** Opening MATERIAL FOR THE TASK block **
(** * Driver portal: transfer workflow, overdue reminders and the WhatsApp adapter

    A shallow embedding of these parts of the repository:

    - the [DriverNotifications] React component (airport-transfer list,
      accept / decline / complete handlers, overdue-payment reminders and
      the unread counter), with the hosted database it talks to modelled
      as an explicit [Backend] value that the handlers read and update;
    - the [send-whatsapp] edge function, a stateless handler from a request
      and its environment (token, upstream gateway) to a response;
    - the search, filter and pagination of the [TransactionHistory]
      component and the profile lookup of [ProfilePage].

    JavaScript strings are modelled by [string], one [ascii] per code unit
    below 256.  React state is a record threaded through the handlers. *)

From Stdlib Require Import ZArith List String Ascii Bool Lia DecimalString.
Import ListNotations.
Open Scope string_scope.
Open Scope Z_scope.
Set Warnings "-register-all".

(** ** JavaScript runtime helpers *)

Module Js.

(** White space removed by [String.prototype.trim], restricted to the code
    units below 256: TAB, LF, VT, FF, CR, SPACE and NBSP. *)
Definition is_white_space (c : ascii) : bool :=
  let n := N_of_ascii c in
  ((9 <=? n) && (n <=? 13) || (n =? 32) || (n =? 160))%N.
** Closing MATERIAL FOR THE TASK block **
**TRY IT:** In the entries above, please find the line with "the unread counter), with" and the line with "From Stdlib Require", then write out exactly those two lines and every line between them, and nothing more.

**RESULT:**
      the unread counter), with the hosted database it talks to modelled
      as an explicit [Backend] value that the handlers read and update;
    - the [send-whatsapp] edge function, a stateless handler from a request
      and its environment (token, upstream gateway) to a response;
    - the search, filter and pagination of the [TransactionHistory]
      component and the profile lookup of [ProfilePage].

    JavaScript strings are modelled by [string], one [ascii] per code unit
    below 256.  React state is a record threaded through the handlers. *)

From Stdlib Require Import ZArith List String Ascii Bool Lia DecimalString.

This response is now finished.